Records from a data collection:
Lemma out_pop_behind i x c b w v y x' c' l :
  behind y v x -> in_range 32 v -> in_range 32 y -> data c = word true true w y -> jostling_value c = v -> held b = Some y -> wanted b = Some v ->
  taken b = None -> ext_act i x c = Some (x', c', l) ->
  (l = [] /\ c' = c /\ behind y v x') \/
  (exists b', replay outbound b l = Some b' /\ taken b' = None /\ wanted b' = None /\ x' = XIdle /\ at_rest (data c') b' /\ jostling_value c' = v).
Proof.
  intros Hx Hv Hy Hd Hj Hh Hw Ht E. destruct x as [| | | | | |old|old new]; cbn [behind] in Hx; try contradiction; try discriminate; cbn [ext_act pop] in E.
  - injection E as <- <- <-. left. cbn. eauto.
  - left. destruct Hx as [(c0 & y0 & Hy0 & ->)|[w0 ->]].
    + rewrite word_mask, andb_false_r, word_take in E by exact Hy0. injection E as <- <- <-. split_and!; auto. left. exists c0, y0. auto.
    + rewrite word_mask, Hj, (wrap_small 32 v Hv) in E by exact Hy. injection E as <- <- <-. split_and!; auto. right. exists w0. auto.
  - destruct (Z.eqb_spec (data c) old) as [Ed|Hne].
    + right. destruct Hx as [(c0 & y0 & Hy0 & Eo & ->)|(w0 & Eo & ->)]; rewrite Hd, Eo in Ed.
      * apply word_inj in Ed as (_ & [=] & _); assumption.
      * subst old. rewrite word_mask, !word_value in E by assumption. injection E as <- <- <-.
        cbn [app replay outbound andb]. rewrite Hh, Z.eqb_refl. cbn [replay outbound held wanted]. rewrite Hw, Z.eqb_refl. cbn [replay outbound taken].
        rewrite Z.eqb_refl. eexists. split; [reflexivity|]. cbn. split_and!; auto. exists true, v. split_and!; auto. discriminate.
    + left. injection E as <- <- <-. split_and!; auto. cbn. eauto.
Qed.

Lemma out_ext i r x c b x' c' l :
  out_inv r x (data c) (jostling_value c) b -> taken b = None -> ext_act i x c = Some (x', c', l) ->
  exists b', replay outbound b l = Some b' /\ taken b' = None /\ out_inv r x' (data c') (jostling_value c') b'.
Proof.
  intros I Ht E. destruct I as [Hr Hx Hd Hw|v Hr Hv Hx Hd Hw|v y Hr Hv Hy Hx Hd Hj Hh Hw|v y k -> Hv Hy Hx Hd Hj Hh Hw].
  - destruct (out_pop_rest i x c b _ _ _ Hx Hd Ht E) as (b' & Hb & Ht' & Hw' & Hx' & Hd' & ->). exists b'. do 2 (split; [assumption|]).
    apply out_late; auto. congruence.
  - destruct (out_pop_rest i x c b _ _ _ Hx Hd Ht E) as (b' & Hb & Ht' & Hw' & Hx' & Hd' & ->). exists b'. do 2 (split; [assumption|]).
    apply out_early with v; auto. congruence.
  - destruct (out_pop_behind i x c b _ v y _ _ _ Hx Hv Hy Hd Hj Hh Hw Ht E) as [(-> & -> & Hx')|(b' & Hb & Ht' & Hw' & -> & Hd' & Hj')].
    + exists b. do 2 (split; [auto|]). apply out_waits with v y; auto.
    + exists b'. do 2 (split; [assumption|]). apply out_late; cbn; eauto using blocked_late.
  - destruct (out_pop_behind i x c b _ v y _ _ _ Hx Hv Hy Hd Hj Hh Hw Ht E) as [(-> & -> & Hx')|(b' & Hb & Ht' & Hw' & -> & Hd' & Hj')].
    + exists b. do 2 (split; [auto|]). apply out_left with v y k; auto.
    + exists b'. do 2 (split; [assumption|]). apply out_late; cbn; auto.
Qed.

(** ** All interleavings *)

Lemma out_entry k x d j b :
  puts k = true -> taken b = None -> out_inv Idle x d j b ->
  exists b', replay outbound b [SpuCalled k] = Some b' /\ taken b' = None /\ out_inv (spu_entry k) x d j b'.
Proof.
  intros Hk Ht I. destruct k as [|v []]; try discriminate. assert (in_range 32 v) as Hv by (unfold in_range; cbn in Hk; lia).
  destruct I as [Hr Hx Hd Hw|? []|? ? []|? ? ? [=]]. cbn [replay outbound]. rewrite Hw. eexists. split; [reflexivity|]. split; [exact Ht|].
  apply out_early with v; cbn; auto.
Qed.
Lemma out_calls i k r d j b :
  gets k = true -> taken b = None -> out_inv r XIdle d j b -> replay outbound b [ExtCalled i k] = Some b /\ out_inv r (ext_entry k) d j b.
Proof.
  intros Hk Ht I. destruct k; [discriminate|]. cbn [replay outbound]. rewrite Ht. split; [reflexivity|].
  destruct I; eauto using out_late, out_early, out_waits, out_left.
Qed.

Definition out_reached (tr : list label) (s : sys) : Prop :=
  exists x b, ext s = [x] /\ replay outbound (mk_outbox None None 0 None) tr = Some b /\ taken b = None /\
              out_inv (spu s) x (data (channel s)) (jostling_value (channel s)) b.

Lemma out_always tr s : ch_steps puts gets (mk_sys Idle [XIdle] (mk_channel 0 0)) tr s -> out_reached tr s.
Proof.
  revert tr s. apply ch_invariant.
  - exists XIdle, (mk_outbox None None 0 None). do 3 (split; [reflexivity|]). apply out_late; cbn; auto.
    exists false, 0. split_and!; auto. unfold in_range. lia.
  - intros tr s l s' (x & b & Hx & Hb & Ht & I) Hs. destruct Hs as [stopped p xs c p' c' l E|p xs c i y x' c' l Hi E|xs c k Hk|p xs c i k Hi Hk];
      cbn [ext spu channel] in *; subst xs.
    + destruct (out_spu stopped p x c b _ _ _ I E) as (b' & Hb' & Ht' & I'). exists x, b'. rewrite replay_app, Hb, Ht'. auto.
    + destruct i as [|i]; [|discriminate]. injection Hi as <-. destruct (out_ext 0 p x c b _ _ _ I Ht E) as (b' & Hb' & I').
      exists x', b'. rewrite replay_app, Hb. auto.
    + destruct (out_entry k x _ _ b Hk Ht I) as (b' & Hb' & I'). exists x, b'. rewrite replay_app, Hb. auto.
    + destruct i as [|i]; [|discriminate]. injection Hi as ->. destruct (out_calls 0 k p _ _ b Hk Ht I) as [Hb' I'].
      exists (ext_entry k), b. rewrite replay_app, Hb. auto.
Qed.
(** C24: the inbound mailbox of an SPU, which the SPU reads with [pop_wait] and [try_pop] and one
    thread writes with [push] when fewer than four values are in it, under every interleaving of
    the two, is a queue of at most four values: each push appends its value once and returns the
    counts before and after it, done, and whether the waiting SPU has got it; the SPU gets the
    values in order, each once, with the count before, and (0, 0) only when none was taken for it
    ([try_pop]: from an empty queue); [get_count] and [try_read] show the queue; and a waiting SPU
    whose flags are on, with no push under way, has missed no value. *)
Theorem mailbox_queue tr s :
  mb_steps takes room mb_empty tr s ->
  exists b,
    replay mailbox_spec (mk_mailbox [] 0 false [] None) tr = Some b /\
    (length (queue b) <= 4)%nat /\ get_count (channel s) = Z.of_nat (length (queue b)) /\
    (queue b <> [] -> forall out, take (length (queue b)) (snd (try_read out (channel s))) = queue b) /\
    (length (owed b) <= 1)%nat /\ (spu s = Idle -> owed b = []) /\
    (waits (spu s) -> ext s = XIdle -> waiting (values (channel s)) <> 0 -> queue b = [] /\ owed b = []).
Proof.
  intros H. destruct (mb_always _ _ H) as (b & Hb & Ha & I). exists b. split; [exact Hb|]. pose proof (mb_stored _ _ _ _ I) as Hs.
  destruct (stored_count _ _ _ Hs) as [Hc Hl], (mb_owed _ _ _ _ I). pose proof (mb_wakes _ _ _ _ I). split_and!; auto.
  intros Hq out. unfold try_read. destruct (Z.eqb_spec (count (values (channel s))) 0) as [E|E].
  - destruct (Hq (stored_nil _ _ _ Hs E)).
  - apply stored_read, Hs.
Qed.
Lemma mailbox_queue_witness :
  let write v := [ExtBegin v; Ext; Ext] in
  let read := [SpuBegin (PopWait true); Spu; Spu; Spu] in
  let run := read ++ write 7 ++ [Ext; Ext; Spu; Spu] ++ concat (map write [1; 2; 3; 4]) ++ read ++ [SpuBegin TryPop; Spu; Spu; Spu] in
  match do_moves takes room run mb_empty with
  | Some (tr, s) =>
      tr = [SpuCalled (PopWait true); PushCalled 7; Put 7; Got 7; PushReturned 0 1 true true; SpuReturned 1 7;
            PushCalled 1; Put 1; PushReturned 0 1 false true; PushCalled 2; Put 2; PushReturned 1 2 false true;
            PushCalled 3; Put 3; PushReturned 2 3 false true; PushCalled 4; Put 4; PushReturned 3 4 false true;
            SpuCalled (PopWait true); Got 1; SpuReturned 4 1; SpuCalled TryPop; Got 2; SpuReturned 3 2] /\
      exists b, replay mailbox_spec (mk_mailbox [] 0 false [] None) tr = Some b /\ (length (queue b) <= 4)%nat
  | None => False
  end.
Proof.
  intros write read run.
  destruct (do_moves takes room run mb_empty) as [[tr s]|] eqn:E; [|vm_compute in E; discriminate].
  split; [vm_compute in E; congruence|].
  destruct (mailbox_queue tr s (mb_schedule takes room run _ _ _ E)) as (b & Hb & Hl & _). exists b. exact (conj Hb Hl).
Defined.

### Activity
Could you copy every line in the records that holds "reflexivity"?

### Answer space
        rewrite Z.eqb_refl. eexists. split; [reflexivity|]. cbn. split_and!; auto. exists true, v. split_and!; auto. discriminate.
  destruct I as [Hr Hx Hd Hw|? []|? ? []|? ? ? [=]]. cbn [replay outbound]. rewrite Hw. eexists. split; [reflexivity|]. split; [exact Ht|].
  intros Hk Ht I. destruct k; [discriminate|]. cbn [replay outbound]. rewrite Ht. split; [reflexivity|].
  - exists XIdle, (mk_outbox None None 0 None). do 3 (split; [reflexivity|]). apply out_late; cbn; auto.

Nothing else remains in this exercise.